**Assignment**:
Both the line with "word x1 → word x29" and the line with "word x3 → word x109" in the records below must appear in the output, along with every line between them, exactly and with nothing added.

*** Opening of Records ***

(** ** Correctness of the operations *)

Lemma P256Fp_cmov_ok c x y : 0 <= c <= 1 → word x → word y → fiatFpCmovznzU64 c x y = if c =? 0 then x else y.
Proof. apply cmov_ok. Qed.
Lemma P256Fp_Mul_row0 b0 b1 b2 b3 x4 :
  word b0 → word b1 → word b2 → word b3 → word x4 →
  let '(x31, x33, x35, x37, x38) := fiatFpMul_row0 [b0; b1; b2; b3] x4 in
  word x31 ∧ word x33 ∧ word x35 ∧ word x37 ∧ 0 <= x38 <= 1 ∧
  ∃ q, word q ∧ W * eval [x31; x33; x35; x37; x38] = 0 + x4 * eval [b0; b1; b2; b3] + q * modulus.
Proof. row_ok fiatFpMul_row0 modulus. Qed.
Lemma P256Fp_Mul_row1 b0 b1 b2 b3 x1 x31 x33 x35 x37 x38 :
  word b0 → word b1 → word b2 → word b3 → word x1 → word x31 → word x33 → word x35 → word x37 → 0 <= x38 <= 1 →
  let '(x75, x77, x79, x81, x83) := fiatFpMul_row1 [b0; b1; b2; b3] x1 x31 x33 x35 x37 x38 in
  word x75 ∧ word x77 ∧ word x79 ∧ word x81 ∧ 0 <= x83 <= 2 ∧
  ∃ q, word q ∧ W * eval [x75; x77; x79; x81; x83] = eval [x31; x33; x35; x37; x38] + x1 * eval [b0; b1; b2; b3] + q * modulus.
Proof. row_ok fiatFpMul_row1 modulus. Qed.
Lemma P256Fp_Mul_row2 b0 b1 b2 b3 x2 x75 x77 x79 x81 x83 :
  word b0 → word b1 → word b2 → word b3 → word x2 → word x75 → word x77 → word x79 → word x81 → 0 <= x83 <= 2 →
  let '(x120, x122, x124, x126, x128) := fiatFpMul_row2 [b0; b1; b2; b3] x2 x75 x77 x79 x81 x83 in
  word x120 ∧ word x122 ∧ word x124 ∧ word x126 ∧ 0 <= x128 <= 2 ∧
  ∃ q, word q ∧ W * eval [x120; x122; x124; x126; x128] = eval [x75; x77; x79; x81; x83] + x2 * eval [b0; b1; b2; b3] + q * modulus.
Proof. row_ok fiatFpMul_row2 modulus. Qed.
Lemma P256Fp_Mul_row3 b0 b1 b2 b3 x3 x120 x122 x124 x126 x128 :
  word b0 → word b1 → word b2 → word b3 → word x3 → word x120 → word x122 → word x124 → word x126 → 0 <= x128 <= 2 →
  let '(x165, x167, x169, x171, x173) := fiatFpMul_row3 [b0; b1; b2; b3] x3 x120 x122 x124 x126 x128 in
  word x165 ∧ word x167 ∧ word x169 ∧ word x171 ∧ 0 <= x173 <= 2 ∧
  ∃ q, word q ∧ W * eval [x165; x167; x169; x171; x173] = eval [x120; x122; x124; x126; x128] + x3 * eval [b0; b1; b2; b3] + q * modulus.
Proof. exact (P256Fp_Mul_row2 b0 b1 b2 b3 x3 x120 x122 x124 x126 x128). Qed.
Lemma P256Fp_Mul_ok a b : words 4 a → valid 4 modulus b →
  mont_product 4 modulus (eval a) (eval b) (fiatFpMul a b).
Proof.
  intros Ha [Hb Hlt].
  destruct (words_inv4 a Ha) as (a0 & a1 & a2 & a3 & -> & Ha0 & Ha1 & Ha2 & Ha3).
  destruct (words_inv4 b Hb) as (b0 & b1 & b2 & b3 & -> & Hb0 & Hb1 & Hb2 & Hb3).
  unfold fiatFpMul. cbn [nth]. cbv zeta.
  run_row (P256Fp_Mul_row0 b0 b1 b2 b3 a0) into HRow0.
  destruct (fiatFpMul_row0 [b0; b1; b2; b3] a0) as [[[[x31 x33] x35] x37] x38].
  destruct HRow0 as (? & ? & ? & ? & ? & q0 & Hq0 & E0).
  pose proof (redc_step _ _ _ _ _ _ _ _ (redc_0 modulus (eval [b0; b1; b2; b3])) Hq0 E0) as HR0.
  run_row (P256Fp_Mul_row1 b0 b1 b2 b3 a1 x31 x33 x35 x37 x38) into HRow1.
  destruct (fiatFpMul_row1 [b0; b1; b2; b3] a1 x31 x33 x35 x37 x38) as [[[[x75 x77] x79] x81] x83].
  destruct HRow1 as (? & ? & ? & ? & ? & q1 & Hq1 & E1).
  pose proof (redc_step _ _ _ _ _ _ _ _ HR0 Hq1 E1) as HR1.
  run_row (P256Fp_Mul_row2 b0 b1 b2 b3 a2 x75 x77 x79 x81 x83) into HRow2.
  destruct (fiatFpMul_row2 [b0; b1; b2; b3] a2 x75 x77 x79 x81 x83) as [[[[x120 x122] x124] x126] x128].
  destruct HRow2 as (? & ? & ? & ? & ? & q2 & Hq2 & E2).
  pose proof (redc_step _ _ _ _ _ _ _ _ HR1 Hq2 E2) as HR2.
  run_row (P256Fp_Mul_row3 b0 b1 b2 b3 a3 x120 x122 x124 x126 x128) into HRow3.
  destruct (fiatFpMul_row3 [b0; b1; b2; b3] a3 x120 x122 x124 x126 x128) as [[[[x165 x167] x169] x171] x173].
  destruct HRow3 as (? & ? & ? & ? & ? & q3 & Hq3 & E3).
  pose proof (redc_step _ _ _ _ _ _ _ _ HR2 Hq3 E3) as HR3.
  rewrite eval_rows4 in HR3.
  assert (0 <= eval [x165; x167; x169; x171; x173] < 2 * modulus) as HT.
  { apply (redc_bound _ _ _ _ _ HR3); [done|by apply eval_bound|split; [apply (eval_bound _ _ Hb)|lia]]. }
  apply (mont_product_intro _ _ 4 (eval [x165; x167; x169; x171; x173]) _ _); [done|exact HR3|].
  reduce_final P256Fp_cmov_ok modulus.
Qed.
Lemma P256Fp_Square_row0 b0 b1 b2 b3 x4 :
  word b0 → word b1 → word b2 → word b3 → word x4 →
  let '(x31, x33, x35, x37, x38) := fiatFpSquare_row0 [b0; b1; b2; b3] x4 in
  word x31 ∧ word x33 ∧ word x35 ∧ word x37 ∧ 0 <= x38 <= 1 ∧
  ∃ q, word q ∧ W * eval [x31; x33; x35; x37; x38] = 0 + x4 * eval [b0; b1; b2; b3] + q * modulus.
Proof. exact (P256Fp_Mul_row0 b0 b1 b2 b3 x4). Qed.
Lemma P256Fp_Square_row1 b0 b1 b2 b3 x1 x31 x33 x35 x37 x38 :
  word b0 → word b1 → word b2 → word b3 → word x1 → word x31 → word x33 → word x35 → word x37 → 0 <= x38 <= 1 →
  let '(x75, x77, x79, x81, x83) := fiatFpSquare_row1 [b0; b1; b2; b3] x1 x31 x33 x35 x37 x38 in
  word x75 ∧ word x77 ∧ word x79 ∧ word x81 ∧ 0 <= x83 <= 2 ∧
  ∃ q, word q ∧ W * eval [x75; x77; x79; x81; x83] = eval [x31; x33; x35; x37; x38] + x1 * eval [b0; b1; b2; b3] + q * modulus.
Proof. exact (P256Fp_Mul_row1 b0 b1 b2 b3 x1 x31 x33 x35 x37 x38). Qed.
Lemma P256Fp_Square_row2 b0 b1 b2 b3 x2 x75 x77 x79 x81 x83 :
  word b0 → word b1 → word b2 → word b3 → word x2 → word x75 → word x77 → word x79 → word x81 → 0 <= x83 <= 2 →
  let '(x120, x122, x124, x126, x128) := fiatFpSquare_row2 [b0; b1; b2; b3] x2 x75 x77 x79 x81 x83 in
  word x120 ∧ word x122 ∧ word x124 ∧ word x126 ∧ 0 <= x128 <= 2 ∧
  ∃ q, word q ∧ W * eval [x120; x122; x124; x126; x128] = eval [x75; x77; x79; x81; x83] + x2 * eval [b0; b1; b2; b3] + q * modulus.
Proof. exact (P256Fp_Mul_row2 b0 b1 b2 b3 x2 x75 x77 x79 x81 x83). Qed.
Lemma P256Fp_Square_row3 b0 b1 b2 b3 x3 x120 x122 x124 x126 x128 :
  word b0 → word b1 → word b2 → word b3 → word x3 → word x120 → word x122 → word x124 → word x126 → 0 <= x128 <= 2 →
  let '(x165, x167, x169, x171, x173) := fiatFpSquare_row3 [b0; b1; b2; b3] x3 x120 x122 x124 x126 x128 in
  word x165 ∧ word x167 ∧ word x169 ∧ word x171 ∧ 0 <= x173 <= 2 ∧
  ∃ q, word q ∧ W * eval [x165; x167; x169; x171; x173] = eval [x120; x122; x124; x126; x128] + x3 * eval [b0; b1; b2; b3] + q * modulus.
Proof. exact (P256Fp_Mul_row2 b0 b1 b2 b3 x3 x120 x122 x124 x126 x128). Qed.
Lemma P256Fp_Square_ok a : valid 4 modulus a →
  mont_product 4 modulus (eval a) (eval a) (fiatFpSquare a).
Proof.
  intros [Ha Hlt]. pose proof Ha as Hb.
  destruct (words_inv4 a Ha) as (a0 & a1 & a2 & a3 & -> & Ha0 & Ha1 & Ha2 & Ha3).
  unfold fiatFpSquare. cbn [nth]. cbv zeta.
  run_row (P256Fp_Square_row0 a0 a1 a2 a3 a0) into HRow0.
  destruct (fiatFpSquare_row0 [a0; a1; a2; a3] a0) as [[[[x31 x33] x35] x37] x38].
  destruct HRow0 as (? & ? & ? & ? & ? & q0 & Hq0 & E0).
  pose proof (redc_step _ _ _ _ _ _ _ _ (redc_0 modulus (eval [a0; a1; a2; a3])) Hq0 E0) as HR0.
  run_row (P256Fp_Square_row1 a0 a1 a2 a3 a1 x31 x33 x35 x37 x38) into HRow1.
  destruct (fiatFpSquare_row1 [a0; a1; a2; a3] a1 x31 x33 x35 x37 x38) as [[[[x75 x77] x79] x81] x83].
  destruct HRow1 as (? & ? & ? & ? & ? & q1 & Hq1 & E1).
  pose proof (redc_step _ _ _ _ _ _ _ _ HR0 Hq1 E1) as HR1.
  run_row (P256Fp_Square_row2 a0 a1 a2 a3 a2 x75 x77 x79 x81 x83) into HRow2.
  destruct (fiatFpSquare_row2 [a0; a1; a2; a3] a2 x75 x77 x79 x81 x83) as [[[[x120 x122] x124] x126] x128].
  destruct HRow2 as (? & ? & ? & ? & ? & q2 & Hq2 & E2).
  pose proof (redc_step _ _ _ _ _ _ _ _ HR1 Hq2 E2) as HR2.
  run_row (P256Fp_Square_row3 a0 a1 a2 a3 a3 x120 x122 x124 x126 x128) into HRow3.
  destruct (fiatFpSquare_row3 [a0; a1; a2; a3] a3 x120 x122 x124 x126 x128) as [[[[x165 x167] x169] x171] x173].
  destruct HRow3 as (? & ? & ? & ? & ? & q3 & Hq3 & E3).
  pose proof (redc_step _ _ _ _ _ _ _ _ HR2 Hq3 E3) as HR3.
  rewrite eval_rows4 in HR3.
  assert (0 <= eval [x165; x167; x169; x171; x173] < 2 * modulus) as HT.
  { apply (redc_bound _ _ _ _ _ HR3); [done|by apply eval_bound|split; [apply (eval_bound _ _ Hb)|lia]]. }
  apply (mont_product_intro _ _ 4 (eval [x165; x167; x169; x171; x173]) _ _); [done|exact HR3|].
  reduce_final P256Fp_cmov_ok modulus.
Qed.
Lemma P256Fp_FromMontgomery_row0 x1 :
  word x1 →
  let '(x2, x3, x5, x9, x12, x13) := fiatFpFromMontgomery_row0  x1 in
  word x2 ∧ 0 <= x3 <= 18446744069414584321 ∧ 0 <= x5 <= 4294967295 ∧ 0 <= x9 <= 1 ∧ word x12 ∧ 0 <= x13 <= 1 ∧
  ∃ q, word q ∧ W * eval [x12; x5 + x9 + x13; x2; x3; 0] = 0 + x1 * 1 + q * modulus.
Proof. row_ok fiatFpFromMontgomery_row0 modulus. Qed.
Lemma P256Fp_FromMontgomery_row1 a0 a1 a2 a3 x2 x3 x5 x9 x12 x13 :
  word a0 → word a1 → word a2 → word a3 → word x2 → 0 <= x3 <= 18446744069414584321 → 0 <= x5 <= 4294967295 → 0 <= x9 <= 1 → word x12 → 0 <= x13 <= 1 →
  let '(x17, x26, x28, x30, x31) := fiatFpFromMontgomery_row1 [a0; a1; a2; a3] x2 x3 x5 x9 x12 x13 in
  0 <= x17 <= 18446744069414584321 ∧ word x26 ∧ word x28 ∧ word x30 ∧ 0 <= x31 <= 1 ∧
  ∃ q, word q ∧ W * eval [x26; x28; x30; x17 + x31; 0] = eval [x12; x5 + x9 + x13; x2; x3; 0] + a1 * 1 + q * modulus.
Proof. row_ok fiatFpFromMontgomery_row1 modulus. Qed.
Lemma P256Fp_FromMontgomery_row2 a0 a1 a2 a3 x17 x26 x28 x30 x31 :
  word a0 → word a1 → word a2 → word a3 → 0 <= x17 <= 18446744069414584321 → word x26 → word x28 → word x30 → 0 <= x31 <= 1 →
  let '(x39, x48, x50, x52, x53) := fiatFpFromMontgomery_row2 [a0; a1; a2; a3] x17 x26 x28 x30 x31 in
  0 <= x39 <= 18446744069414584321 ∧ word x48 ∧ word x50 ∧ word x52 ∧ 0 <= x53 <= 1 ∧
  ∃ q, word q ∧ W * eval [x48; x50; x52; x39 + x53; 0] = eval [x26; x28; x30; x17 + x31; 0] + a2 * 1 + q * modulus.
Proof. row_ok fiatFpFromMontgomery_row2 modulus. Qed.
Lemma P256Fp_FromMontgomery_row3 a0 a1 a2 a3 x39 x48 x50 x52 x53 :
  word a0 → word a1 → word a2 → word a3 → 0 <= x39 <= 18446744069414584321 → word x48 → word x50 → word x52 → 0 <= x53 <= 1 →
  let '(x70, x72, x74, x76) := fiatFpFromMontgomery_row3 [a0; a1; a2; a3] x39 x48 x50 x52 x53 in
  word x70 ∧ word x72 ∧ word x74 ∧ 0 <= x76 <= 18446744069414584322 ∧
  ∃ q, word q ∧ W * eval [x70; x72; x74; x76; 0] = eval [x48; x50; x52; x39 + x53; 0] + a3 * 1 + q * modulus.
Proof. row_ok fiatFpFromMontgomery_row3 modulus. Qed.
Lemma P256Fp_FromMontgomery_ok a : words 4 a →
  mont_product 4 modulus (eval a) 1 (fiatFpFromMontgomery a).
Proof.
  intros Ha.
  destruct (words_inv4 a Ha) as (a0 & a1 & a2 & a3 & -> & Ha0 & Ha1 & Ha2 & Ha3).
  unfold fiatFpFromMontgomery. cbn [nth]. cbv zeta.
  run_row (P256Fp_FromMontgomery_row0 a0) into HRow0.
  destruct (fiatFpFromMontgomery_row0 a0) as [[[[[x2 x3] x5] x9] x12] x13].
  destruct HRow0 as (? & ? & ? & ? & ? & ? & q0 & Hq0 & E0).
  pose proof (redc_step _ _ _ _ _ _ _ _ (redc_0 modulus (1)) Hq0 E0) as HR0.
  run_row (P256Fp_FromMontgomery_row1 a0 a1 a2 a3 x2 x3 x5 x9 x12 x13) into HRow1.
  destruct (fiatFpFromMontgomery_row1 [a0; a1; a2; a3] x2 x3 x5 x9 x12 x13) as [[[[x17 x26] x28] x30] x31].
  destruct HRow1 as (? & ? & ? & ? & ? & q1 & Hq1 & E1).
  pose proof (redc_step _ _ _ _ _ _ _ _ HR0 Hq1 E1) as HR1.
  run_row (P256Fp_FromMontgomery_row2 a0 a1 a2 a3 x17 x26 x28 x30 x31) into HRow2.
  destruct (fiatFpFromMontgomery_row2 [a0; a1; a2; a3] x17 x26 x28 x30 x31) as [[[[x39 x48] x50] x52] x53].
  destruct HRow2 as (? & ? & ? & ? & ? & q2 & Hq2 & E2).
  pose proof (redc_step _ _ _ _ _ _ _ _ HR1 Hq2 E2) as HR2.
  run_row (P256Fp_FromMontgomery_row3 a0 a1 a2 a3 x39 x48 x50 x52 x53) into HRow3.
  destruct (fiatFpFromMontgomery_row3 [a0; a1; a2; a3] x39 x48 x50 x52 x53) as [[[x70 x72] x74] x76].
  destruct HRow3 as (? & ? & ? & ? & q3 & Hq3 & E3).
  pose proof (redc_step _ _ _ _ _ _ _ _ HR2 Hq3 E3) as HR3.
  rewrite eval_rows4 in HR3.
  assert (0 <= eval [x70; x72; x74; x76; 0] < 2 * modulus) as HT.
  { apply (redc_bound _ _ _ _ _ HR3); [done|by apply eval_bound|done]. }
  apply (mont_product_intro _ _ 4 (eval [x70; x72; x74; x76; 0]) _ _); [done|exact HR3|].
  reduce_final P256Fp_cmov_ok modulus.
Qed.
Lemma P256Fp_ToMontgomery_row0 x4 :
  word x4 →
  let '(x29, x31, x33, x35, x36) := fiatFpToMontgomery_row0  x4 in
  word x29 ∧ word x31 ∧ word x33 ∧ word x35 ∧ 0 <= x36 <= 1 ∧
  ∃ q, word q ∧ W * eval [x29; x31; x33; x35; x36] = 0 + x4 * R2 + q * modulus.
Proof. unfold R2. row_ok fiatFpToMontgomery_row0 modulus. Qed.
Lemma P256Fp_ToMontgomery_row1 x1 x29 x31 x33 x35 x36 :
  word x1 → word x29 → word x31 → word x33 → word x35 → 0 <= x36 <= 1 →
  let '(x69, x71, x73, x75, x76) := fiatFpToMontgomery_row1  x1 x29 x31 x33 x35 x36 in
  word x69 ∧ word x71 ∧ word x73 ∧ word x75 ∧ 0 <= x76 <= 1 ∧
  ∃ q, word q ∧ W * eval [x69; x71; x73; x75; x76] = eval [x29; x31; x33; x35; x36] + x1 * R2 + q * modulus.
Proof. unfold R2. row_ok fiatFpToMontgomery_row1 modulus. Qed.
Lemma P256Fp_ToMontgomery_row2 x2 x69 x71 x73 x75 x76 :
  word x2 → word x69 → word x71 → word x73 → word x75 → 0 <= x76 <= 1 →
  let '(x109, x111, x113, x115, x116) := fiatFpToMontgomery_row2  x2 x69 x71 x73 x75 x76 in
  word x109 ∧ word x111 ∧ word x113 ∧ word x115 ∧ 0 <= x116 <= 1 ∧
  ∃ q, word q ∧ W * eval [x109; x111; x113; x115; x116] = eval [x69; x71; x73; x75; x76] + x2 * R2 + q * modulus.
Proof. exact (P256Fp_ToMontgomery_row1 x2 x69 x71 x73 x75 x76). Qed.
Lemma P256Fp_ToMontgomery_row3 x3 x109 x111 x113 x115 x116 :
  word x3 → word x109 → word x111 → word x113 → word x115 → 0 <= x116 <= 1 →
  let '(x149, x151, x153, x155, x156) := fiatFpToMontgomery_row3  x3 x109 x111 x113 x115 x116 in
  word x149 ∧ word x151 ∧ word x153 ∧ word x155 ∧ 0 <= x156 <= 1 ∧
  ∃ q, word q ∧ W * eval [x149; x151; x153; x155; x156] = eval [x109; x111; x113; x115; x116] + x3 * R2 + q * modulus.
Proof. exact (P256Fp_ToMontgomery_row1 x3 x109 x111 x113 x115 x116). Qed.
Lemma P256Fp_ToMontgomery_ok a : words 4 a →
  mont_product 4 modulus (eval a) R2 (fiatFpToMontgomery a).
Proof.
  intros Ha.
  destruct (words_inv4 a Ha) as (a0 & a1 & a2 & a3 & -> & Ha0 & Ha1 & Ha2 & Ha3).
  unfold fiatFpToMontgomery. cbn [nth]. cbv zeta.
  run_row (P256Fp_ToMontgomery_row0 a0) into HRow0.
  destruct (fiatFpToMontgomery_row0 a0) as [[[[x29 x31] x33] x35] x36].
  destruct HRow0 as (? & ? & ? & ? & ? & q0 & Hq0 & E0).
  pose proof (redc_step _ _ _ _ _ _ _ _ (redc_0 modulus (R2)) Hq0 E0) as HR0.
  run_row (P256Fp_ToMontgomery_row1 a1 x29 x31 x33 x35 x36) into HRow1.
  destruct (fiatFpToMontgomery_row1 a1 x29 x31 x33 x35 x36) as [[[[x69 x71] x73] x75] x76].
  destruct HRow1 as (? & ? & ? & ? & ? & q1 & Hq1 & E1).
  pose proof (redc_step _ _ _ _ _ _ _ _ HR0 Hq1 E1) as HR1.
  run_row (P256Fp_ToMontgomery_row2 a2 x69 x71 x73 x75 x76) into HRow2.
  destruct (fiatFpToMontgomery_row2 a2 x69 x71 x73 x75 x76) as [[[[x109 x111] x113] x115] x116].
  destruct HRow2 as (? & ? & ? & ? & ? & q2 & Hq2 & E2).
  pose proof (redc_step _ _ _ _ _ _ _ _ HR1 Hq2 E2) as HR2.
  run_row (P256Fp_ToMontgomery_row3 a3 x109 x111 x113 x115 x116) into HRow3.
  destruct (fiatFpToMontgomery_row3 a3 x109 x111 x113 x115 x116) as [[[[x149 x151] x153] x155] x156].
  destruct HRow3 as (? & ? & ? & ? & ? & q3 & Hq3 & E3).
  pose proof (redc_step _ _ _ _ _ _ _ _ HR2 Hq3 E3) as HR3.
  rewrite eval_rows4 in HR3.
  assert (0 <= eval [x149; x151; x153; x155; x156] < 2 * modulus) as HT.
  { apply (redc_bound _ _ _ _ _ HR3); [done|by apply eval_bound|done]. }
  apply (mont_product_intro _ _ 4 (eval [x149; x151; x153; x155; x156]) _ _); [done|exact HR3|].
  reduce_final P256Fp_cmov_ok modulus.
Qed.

*** Close of Records ***

**Reply to the exercise**:
  word x1 → word x29 → word x31 → word x33 → word x35 → 0 <= x36 <= 1 →
  let '(x69, x71, x73, x75, x76) := fiatFpToMontgomery_row1  x1 x29 x31 x33 x35 x36 in
  word x69 ∧ word x71 ∧ word x73 ∧ word x75 ∧ 0 <= x76 <= 1 ∧
  ∃ q, word q ∧ W * eval [x69; x71; x73; x75; x76] = eval [x29; x31; x33; x35; x36] + x1 * R2 + q * modulus.
Proof. unfold R2. row_ok fiatFpToMontgomery_row1 modulus. Qed.
Lemma P256Fp_ToMontgomery_row2 x2 x69 x71 x73 x75 x76 :
  word x2 → word x69 → word x71 → word x73 → word x75 → 0 <= x76 <= 1 →
  let '(x109, x111, x113, x115, x116) := fiatFpToMontgomery_row2  x2 x69 x71 x73 x75 x76 in
  word x109 ∧ word x111 ∧ word x113 ∧ word x115 ∧ 0 <= x116 <= 1 ∧
  ∃ q, word q ∧ W * eval [x109; x111; x113; x115; x116] = eval [x69; x71; x73; x75; x76] + x2 * R2 + q * modulus.
Proof. exact (P256Fp_ToMontgomery_row1 x2 x69 x71 x73 x75 x76). Qed.
Lemma P256Fp_ToMontgomery_row3 x3 x109 x111 x113 x115 x116 :
  word x3 → word x109 → word x111 → word x113 → word x115 → 0 <= x116 <= 1 →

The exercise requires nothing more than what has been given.